YOUR ASSIGNMENT: Find each line in the following listing that has the string "Hins", then state the count and nothing else.

STUDY MATERIAL:

(** C2: For any number of producers running [enqueue_mp] concurrently with the consumer,
    interleaved at every shared access, what the consumer has received is exactly a prefix
    of the mbufs in the order of the successful reservations: nothing is lost, duplicated,
    reordered or overwritten. At most [slots - 1] mbufs are reserved and not yet received,
    and every committed one is in its slot. *)
Theorem mpsc_concurrent_fifo n q s :
  zlen q = slots -> reach n q s ->
  received s `prefix_of` log s /\ zlen (log s) - zlen (received s) <= slots - 1 /\
  forall i, zlen (received s) <= i < pt s -> queue s !! Z.to_nat (i mod slots) = log s !! Z.to_nat i.
Proof using Hslots.
  intros Hq Hr. destruct (reach_inv n q s Hq Hr) as [Hlog Hord Hql Hcom _ _ _ _ Hrec]. unfold mask in *.
  assert (Hl : zlen (received s) = ct s) by (rewrite Hrec, length_take; lia).
  split; [exists (drop (Z.to_nat (ct s)) (log s)); by rewrite Hrec, take_drop|].
  rewrite Hl. split; [lia|done].
Qed.

(** C33: A producer that spins on the commit of earlier reservations is never waiting for
    nothing: the oldest uncommitted reservation belongs to another producer, which can take
    its next step (store its next mbuf, or commit). *)
Theorem mpsc_spin_progress n q s j ms h ins :
  zlen q = slots -> reach n q s ->
  prods s !! j = Some (PActive ms h ins ins) -> pt s <> h ->
  exists j' ms' ins' k' s', j' <> j /\ prods s !! j' = Some (PActive ms' (pt s) ins' k') /\
    step s s' /\ (prods s' !! j' = Some (PActive ms' (pt s) ins' (k' + 1)) \/ prods s' !! j' = Some PIdle).
Proof using Hslots.
  intros Hq Hr Hj Hne. destruct (reach_inv n q s Hq Hr) as [_ _ _ _ Hps _ Hcov _ _].
  destruct (Hps j _ Hj) as (Hh & He & Hins & _).
  destruct (Hcov (pt s)) as (j' & ms' & h' & ins' & k' & Hj' & Hh'); [lia|].
  destruct (Hps j' _ Hj') as (Hph & _ & Hins' & Hk' & _). assert (h' = pt s) as -> by lia.
  exists j', ms', ins', k'. pose proof (lookup_lt_Some _ _ _ Hj') as Hlt.
  assert (Hd : j' <> j) by (intros ->; congruence).
  destruct (decide (k' < ins')) as [Hk|Hk].
  - destruct (lookup_lt_is_Some_2 ms' (Z.to_nat k')) as [m Hm]; [lia|].
    eexists. split; [done|]. split; [done|]. split; [by eapply s_store|]. left. by apply list_lookup_insert_eq.
  - replace k' with ins' in * by lia. eexists. split; [done|]. split; [done|].
    split; [by eapply s_commit|]. right. by apply list_lookup_insert_eq.
Qed.
(* ===== verification/Pipelines.v ===== *)
(** * What batches promise each other, and what pipelines built from them do

    [BatchLaws] states what an operator may rely on of the batch it wraps: which
    [PacketBatch] it is a view of, that its methods act on that batch, and that
    enumerating its packets changes nothing and visits the mbufs of the batch in order.
    The operators that keep the packets of their parent are shown to keep the promise;
    the theorems on filtering, sending and whole pipelines are proved against it. *)

From stdpp Require Import sorting.
From S2P Require Import Prelude Headers Packet Batch Operators.
Import Mbuf Pkt.

(** ** Computations that only read *)

Definition reads {S A} (m : St S A) : Prop := forall s a s', m s = Ret (a, s') -> s' = s.

Create HintDb nb_reads.

Lemma reads_sret {S A} (a : A) : reads (sret a : St S A).
Proof. by intros s a' s' [= _ <-]. Qed.

Lemma reads_slift {S A} (m : outcome A) : reads (slift m : St S A).
Proof. intros s a s'. unfold slift. destruct m; try done. by intros [= _ <-]. Qed.

Lemma reads_spanic {S A} : reads (fun _ => Panic : outcome (A * S)).
Proof. by intros s a s' [=]. Qed.

Lemma reads_sbind {S A B} (m : St S A) (k : A -> St S B) :
  reads m -> (forall a, reads (k a)) -> reads (sbind m k).
Proof. intros Hm Hk s b s'' (a & s' & H1 & H2)%sbind_Ret_inv. rewrite (Hm _ _ _ H1) in H2. by eapply Hk. Qed.

Lemma reads_peek {A} p (f : MBuf -> outcome A) : reads (peek p f).
Proof.
  intros h a h'. unfold peek. destruct (h !! p) as [m|]; [|done].
  intros (a' & _ & [= _ <-])%obind_Ret_inv. done.
Qed.

Lemma reads_if {S A} (b : bool) (m k : St S A) : reads m -> reads k -> reads (if b then m else k).
Proof. by destruct b. Qed.

#[export] Hint Resolve reads_sret reads_slift reads_spanic reads_sbind reads_peek reads_if : nb_reads.

(** [m] reads only, and a value it returns satisfies [Q]. *)
Definition yields {S A} (m : St S A) (Q : A -> Prop) : Prop :=
  forall s a s', m s = Ret (a, s') -> s' = s /\ Q a.

Lemma yields_ret {S A} (a : A) (Q : A -> Prop) : Q a -> yields (sret a : St S A) Q.
Proof. by intros ? s a' s' [= <- <-]. Qed.

Lemma yields_panic {S A} (Q : A -> Prop) : yields (fun _ => Panic : outcome (A * S)) Q.
Proof. by intros s a' s' [=]. Qed.

Lemma yields_bind {S A B} (m : St S A) (k : A -> St S B) Q :
  reads m -> (forall a, yields (k a) Q) -> yields (sbind m k) Q.
Proof. intros Hm Hk s b s'' (a & s' & H1 & H2)%sbind_Ret_inv. rewrite (Hm _ _ _ H1) in H2. by eapply Hk. Qed.
Definition table_get (key : string) (m : list (string * Value)) : option Value :=
  snd <$> head (filter (fun kv => kv.1 = key) m).

(** [Value::get] *)
Definition get (key : string) (v : Value) : option Value :=
  match v with VTable m => table_get key m | _ => None end.

(** The TOML library: its parser, with the error it displays, and how it prints values;
    the file system. *)
Class Toml : Type := {
  from_str : string -> Value + string;
  debug_value : Value -> string;
  display_value : Value -> string;
  read_file : string -> option string
}.

Section reader.
Context {X : Toml}.

Definition cfg_error {A} (msg : string) : result A := Err (ConfigurationError msg).

(** [{:?}] of an [Option<&Value>] *)
Definition debug_opt (v : option Value) : string :=
  match v with Some v => "Some(" +:+ debug_value v +:+ ")" | None => "None" end.

Definition read_i32 (v : option Value) (dflt : Z) (msg : string) : result Z :=
  match v with
  | Some (VInteger i) => Ok (as_signed 32 i)
  | None => Ok dflt
  | v => cfg_error (msg +:+ debug_opt v)
  end.

Definition read_flag (v : option Value) (msg : string) : result bool :=
  match v with
  | Some (VBoolean b) => Ok b
  | None => Ok false
  | v => cfg_error (msg +:+ debug_opt v)
  end.

(** The nested function of [read_port] *)
Definition read_queue (queue : Value) : result (list Z) :=
  match queue with
  | VArray queues =>
      traverse (fun q => match q with
                         | VInteger core => Ok (as_signed 32 core)
                         | _ => cfg_error ("Could not parse queue spec " +:+ debug_value q)
                         end) queues
  | VInteger core => Ok [as_signed 32 core]
  | _ => Ok []
  end.

Definition read_queue_opt (v : option Value) : result (list Z) :=
  match v with Some v => read_queue v | None => Ok [] end.

Definition contains_key (key : string) (m : list (string * Value)) : bool := bool_decide (is_Some (table_get key m)).

Definition read_port (value : Value) : result PortConf.PortConfiguration :=
  match value with
  | VTable port_def =>
      let? name := match table_get "name" port_def with
                   | Some (VString name) => Ok name
                   | _ => cfg_error "Could not parse name for port"
                   end in
      let? rxd := read_i32 (table_get "rxd" port_def) NUM_RXD "Could not parse number of rx descriptors " in
      let? txd := read_i32 (table_get "txd" port_def) NUM_TXD "Could not parse number of tx descriptors " in
      let? loopback := read_flag (table_get "loopback" port_def) "Could not parse loopback spec " in
      let? tso := read_flag (table_get "tso" port_def) "Could not parse tso spec " in
      let? csum := read_flag (table_get "checksum" port_def) "Could not parse csum spec " in
      let symmetric_queue := contains_key "cores" port_def in
      if symmetric_queue && (contains_key "rx_cores" port_def || contains_key "tx_cores" port_def) then
        cfg_error ("cores specified along with rx_cores and/or tx_cores for port " +:+ name)
      else
        let? rx_queues := if symmetric_queue then read_queue_opt (table_get "cores" port_def)
                          else read_queue_opt (table_get "rx_cores" port_def) in
        let? tx_queues := if symmetric_queue then Ok rx_queues
                          else read_queue_opt (table_get "tx_cores" port_def) in
        Ok (PortConf.mkPort name rx_queues tx_queues rxd txd loopback tso csum)
  | _ => cfg_error "Could not understand port spec"
  end.

Definition read_u32 (v : option Value) (dflt : Z) (msg : string) : result Z :=
  match v with
  | Some (VInteger i) => Ok (wrap 32 i)
  | None => Ok dflt
  | _ => cfg_error msg
  end.

Definition read_cores (v : option Value) : result (list Z) :=
  match v with
  | Some (VArray c) =>
      traverse (fun core => match core with
                            | VInteger core => Ok (as_signed 32 core)
                            | _ => cfg_error ("Could not parse core spec " +:+ display_value core)
                            end) c
  | None => Ok []
  | _ => cfg_error "Cores is not an array"
  end.

Definition read_ports (v : option Value) : result (list PortConf.PortConfiguration) :=
  match v with
  | Some (VArray ports) => traverse read_port ports
  | None => Ok []
  | _ => cfg_error "Ports is not an array"
  end.

Definition read_master_core (v : option Value) : result Z :=
  match v with
  | Some (VInteger core) => Ok (as_signed 32 core)
  | Some (VString core) =>
      match parse_i32 core with
      | Some c => Ok c
      | None => cfg_error ("Could not parse " +:+ core +:+ " as core")
      end
  | None => Ok DEFAULT_PRIMARY_CORE
  | v => cfg_error ("Could not parse " +:+ debug_opt v +:+ " as core")
  end.

(** The part of [read_configuration_from_str] after the text is parsed *)
Definition read_configuration_from_value (toml : Value) : result Conf.NetbricksConfiguration :=
  let? name := match get "name" toml with
               | Some (VString name) => Ok name
               | None => Ok DEFAULT_NAME
               | _ => cfg_error "Could not parse name"
               end in
  let? master_lcore := read_master_core (get "master_core" toml) in
  let? pool_size := read_u32 (get "pool_size" toml) DEFAULT_POOL_SIZE "Could not parse pool size" in
  let? cache_size := read_u32 (get "cache_size" toml) DEFAULT_CACHE_SIZE "Could not parse cache size" in
  let? secondary := match get "secondary" toml with
                    | Some (VBoolean secondary) => Ok secondary
                    | None => Ok DEFAULT_SECONDARY
                    | _ => cfg_error "Could not parse secondary processor spec"
                    end in
  let? cores := read_cores (get "cores" toml) in
  let? strict := read_flag (get "strict" toml) "Could not parse strict spec (should be boolean) " in
  let? ports := read_ports (get "ports" toml) in
  Ok (Conf.mkConf name secondary master_lcore cores strict ports pool_size cache_size None).

Definition read_configuration_from_str (configuration filename : string) : result Conf.NetbricksConfiguration :=
  match from_str configuration with
  | inl toml => read_configuration_from_value toml
  | inr error => cfg_error ("Experienced " +:+ error +:+ " parse errors in spec.")
  end.

Definition read_configuration (filename : string) : result Conf.NetbricksConfiguration :=
  match read_file filename with
  | Some toml_str => read_configuration_from_str toml_str filename
  | None => cfg_error "Could not read file"
  end.

End reader.

(** ** Reading command-line flags ([flag_reader.rs]) *)

Inductive OptKind : Type := OptFlag | OptOpt | OptMulti.

Record OptSpec : Type := mkOpt { kind : OptKind; short : string; long : string; desc : string; hint : string }.

Definition basic_opts : list OptSpec := [
  mkOpt OptFlag "h" "help" "print this help menu" EmptyString;
  mkOpt OptFlag EmptyString "secondary" "run as a secondary process" EmptyString;
  mkOpt OptFlag EmptyString "primary" "run as a primary process" EmptyString;
  mkOpt OptOpt "n" "name" "name to use for the current process" "name";
  mkOpt OptMulti "p" "port" "Port to use" "[type:]id";
  mkOpt OptMulti "c" "core" "Core to use" "core";
  mkOpt OptOpt "m" "master" "Master core" "master";
  mkOpt OptOpt "f" "configuration" "Configuration file" "path";
  mkOpt OptMulti EmptyString "dpdk_args" "DPDK arguments" "DPDK arguments"].

(** What the flag parser found *)
Class Matches : Type := {
  opt_present : string -> bool;
  opt_str : string -> option string;
  opt_strs : string -> list string
}.

(** The process goes on, or has ended with an exit code. *)
Inductive process (A : Type) : Type :=
| Running (a : A)
| Exited (code : Z).
#[global] Arguments Running {A} a.
#[global] Arguments Exited {A} code.

Section flags.
Context {X : Toml} {H : HashOrder string} {M : Matches}.

Definition add_core (m : gmap string (list Z)) (pc : string * Z) : gmap string (list Z) :=
  <[pc.1 := default [] (m !! pc.1) ++ [pc.2]]> m.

OUTPUT FOR THIS EXERCISE: 2